Available data below:
(* ===== verification/Handler.v ===== *)
(** * The job handler ([crates/core/src/app_state.rs], [gen_task] of [job/mod.rs]).

    A state machine: the channel of jobs, the tasks in progress (one per job
    id), the three semaphores, the pending jobs, the retry counters and the
    files that failure actions remove.  An event is one step of the handler's
    loop, of a task, of a request handler or of a spawned task; the events that
    are not possible in a state leave it unchanged. *)

From stdpp Require Import base list option strings gmap.
From Stdlib Require Import ZArith Lia Ascii.
From S2P Require Import Prelude RustInt RustStr Convert Storage Jobs.

Local Open Scope Z_scope.

(** ** Results of tasks *)
Inductive JobResult :=
  | Done
  | Next (j : RawJob)
  | Retry (j : RawJob)
  | JobErr (f : FailureJob).

(** [From<Option<N>>], after [into_raw]. *)
Definition from_option (o : option UploadJob) : JobResult :=
  match o with Some job => Next (RawUpload job) | None => Done end.

(** ** Semaphores: one per kind of job *)
Inductive pool := ConvertPool | UploadPool | MigratePool.

#[export] Instance pool_eq_dec : EqDecision pool.
Proof. solve_decision. Defined.

Definition for_kind (k : JobKind) : pool :=
  if (k =? UPLOAD_KIND)%string then UploadPool
  else if (k =? MIGRATE_KIND)%string then MigratePool
  else ConvertPool.

(** The configuration the handler is started with. *)
Record AppConfig := {
  cfg_is_s3 : bool;
  permits : nat;
  migrate_permits : nat;
  uploads_dir : string;
  videos_dir : string
}.

Definition pool_limit (c : AppConfig) (p : pool) : nat :=
  match p with UploadPool => 1 | MigratePool => migrate_permits c | ConvertPool => permits c end.

(** The number of permits a job acquires: [None] when it needs none;
    [u32::try_from(..).expect(..)]. *)
Definition acquire_count (c : AppConfig) (j : RawJob) : outcome nat :=
  if (0 <? need_permit j)%Z then
    let n := Z.min (need_permit j) (Z.of_nat (pool_limit c (for_kind (kind j)))) in
    if fitsb 32 n then Ret (Z.to_nat n) else Panic
  else Ret 0%nat.

(** Where a task is: waiting for its permits, running the job with the permits
    it holds, sleeping before a retry (still holding them), or finished with a
    result that the loop has not taken yet. *)
Inductive task :=
  | Waiting (j : RawJob)
  | Running (j : RawJob) (held : nat)
  | Sleeping (j : RawJob) (held : nat)
  | Finished (r : JobResult).

(** What the handle of a job's tokio task gives: the job's own result, or the
    error of a job that panicked. *)
Inductive joined :=
  | Joined (ok : bool)
  | JoinError.

Section Handler.
  Context `{Sc : Serde ConvertJob, Su : Serde UploadJob, Sm : Serde MigrateJob}.
  Variable cfg : AppConfig.

Record world := {
  in_flight : list RawJob;      (* added by a request handler, not yet sent *)
  channel : list RawJob;        (* [job_tx]/[rx] *)
  tasks : gmap string task;     (* [StreamMap]: at most one task per id, no queue *)
  available : pool -> nat;      (* the semaphores *)
  spawned : list UploadJob;     (* [next_job]'s spawned [jobs_manager.add] *)
  manager : JobSetManager;
  retry_counters : counters;
  next_counter : nat;
  files : gset string;          (* uploads and video directories *)
  started : list RawJob         (* the log line "job started" *)
}.

(** Updates of one field. *)
Definition set_in_flight (l : list RawJob) (w : world) : world :=
  {| in_flight := l; channel := channel w; tasks := tasks w; available := available w; spawned := spawned w;
     manager := manager w; retry_counters := retry_counters w; next_counter := next_counter w; files := files w; started := started w |}.
Definition set_channel (l : list RawJob) (w : world) : world :=
  {| in_flight := in_flight w; channel := l; tasks := tasks w; available := available w; spawned := spawned w;
     manager := manager w; retry_counters := retry_counters w; next_counter := next_counter w; files := files w; started := started w |}.
Definition set_tasks (t : gmap string task) (w : world) : world :=
  {| in_flight := in_flight w; channel := channel w; tasks := t; available := available w; spawned := spawned w;
     manager := manager w; retry_counters := retry_counters w; next_counter := next_counter w; files := files w; started := started w |}.
Definition set_available (a : pool -> nat) (w : world) : world :=
  {| in_flight := in_flight w; channel := channel w; tasks := tasks w; available := a; spawned := spawned w;
     manager := manager w; retry_counters := retry_counters w; next_counter := next_counter w; files := files w; started := started w |}.
Definition set_spawned (l : list UploadJob) (w : world) : world :=
  {| in_flight := in_flight w; channel := channel w; tasks := tasks w; available := available w; spawned := l;
     manager := manager w; retry_counters := retry_counters w; next_counter := next_counter w; files := files w; started := started w |}.
Definition set_manager (m : JobSetManager) (w : world) : world :=
  {| in_flight := in_flight w; channel := channel w; tasks := tasks w; available := available w; spawned := spawned w;
     manager := m; retry_counters := retry_counters w; next_counter := next_counter w; files := files w; started := started w |}.
Definition set_counters (c : counters) (w : world) : world :=
  {| in_flight := in_flight w; channel := channel w; tasks := tasks w; available := available w; spawned := spawned w;
     manager := manager w; retry_counters := c; next_counter := next_counter w; files := files w; started := started w |}.
Definition set_files (f : gset string) (w : world) : world :=
  {| in_flight := in_flight w; channel := channel w; tasks := tasks w; available := available w; spawned := spawned w;
     manager := manager w; retry_counters := retry_counters w; next_counter := next_counter w; files := f; started := started w |}.
Definition log_started (j : RawJob) (w : world) : world :=
  {| in_flight := in_flight w; channel := channel w; tasks := tasks w; available := available w; spawned := spawned w;
     manager := manager w; retry_counters := retry_counters w; next_counter := next_counter w; files := files w;
     started := (started w ++ [j])%list |}.

Definition add_available (p : pool) (n : nat) (a : pool -> nat) : pool -> nat :=
  fun q => if decide (q = p) then (a q + n)%nat else a q.
Definition sub_available (p : pool) (n : nat) (a : pool -> nat) : pool -> nat :=
  fun q => if decide (q = p) then (a q - n)%nat else a q.

Definition set_task (i : string) (t : task) (w : world) : world := set_tasks (<[i := t]> (tasks w)) w.

(** ** Tasks: [gen_task] *)

(** The permits arrive and the job starts. *)
Definition task_acquire (i : string) (w : world) : outcome world :=
  match tasks w !! i with
  | Some (Waiting j) =>
    n ← acquire_count cfg j;
    let p := for_kind (kind j) in
    if (n <=? available w p)%nat then
      Ret (log_started j (set_task i (Running j n) (set_available (sub_available p n (available w)) w)))
    else Ret w
  | _ => Ret w
  end.

(** The job's handle is ready.  A job that returned is done ([ok]) or has failed;
    the permits are dropped with the task's future, when its result is out.  When
    the job itself panicked the handle gives a join error, on which
    [result.expect("Tokio task Join failed")] panics: the future is polled by the
    handler's loop, so it is the handler that ends. *)
Definition task_finish (i : string) (result : joined) (w : world) : outcome world :=
  match tasks w !! i with
  | Some (Running j n) =>
    match result with JoinError => Panic | Joined ok =>
    let release := set_available (add_available (for_kind (kind j)) n (available w)) in
    if ok then
      let next := next_job (cfg_is_s3 cfg) j in
      let w := match next with Some u => set_spawned (spawned w ++ [u])%list w | None => w end in
      Ret (set_task i (Finished (from_option next)) (release w))
    else
      let '(c, retry) := wait_for_retry j (retry_counters w) in
      let w := set_counters c w in
      match retry with
      | Some _ => Ret (set_task i (Sleeping j n) w)
      | None => Ret (set_task i (Finished (JobErr (on_final_failure j))) (release w))
      end
    end
  | _ => Ret w
  end.

(** The retry interval is over. *)
Definition task_wake (i : string) (w : world) : outcome world :=
  match tasks w !! i with
  | Some (Sleeping j n) =>
    Ret (set_task i (Finished (Retry j)) (set_available (add_available (for_kind (kind j)) n (available w)) w))
  | _ => Ret w
  end.

(** ** Failure actions *)
Definition execute_action (a : Action) (job_id : string) (k : JobKind) (w : world) : world :=
  match a with
  | Silent => w
  | Cleanup =>
    if (k =? CONVERT_KIND)%string then set_files (files w ∖ {[path_join (uploads_dir cfg) job_id]}) w
    else if (k =? UPLOAD_KIND)%string then set_files (files w ∖ {[path_join (videos_dir cfg) job_id]}) w
    else w
  | Webhook _ => w
  end.

Definition execute_actions (writes : bool) (f : FailureJob) (w : world) : world :=
  foldl (fun w a => execute_action a (fj_job_id f) (fj_kind f) w)
        (set_manager (remove writes (fj_job_id f) (manager w)) w) (fj_actions f).

(** ** The loop *)

(** [rx.next()]: the job becomes a task unless its id is in progress. *)
Definition receive (w : world) : outcome world :=
  match channel w with
  | [] => Ret w
  | job :: rest =>
    let w := set_channel rest w in
    match tasks w !! id job with
    | Some _ => Ret w
    | None => Ret (set_task (id job) (Waiting job) w)
    end
  end.

(** [jobs.select_next_some()]: the result of a finished task. *)
Definition handle_result (writes : bool) (i : string) (w : world) : outcome world :=
  match tasks w !! i with
  | Some (Finished result) =>
    let w := set_tasks (delete i (tasks w)) w in
    match result with
    | Done => Ret (set_manager (remove writes i (manager w)) w)
    | Next next_job => Ret (set_channel (channel w ++ [next_job])%list w)
    | Retry job => Ret (set_channel (channel w ++ [job])%list w)
    | JobErr failure_job => Ret (execute_actions writes failure_job w)
    end
  | _ => Ret w
  end.

(** A request handler's [jobs_manager.add(&job)], then its [job_tx.send(job)]. *)
Definition with_counter (a : nat) (j : RawJob) : RawJob :=
  match j with
  | RawConvert j => RawConvert {| cj_id := cj_id j; cj_crf := cj_crf j; cj_dst_bucket := cj_dst_bucket j;
                                  cj_scales := cj_scales j; cj_codecs := cj_codecs j; cj_retry_times := a |}
  | RawMigrate j => RawMigrate (reload_migrate a j)
  | RawUpload j => RawUpload j
  end.

Definition submit (writes : bool) (j : RawJob) (w : world) : outcome world :=
  let a := next_counter w in
  let j := with_counter a j in
  Ret {| in_flight := (in_flight w ++ [j])%list; channel := channel w; tasks := tasks w; available := available w;
         spawned := spawned w; manager := add writes j (manager w); retry_counters := <[a := 0]> (retry_counters w);
         next_counter := S a; files := files w; started := started w |}.

Definition send (n : nat) (w : world) : outcome world :=
  match in_flight w !! n with
  | Some j => Ret (set_channel (channel w ++ [j])%list (set_in_flight (list_delete n (in_flight w)) w))
  | None => Ret w
  end.

(** A spawned [state_c.jobs_manager.add(&next_c)]. *)
Definition run_spawned (writes : bool) (n : nat) (w : world) : outcome world :=
  match spawned w !! n with
  | Some u => Ret (set_manager (add writes (RawUpload u) (manager w)) (set_spawned (list_delete n (spawned w)) w))
  | None => Ret w
  end.

Inductive event :=
  | Submit (j : RawJob) (writes : bool)
  | Send (n : nat)
  | Receive
  | Acquire (i : string)
  | Finish (i : string) (result : joined)
  | Wake (i : string)
  | HandleResult (i : string) (writes : bool)
  | RunSpawned (n : nat) (writes : bool).

Definition step (w : world) (e : event) : outcome world :=
  match e with
  | Submit j writes => submit writes j w
  | Send n => send n w
  | Receive => receive w
  | Acquire i => task_acquire i w
  | Finish i result => task_finish i result w
  | Wake i => task_wake i w
  | HandleResult i writes => handle_result writes i w
  | RunSpawned n writes => run_spawned writes n w
  end.

(** [Panic] is the end of the handler: its loop, its channel and its tasks are gone. *)
Definition run (w : world) (events : list event) : outcome world := foldM step w events.

(** [AppState::new] on the file of an earlier run. *)
Definition start (f : option (list json)) (fs : gset string) : world :=
  let '(m, js) := JobSetManager_new 0 f in
  {| in_flight := []; channel := js; tasks := ∅; available := pool_limit cfg; spawned := [];
     manager := m; retry_counters := ∅; next_counter := length js; files := fs; started := [] |}.

End Handler.

Arguments world : clear implicits.

(** The event is the end of a running job that panicked. *)
Definition job_panics `{Serde ConvertJob, Serde UploadJob, Serde MigrateJob} (w : world) (e : event) : Prop :=
  exists i j n, e = Finish i JoinError /\ tasks w !! i = Some (Running j n).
End of Available data.
Task details: From the listing above, repeat exactly the lines starting at the line that includes "(ok : bool)" and ending at the line that includes "tasks : gmap", with nothing outside that span.

Exercise solution:
  | Joined (ok : bool)
  | JoinError.

Section Handler.
  Context `{Sc : Serde ConvertJob, Su : Serde UploadJob, Sm : Serde MigrateJob}.
  Variable cfg : AppConfig.

Record world := {
  in_flight : list RawJob;      (* added by a request handler, not yet sent *)
  channel : list RawJob;        (* [job_tx]/[rx] *)
  tasks : gmap string task;     (* [StreamMap]: at most one task per id, no queue *)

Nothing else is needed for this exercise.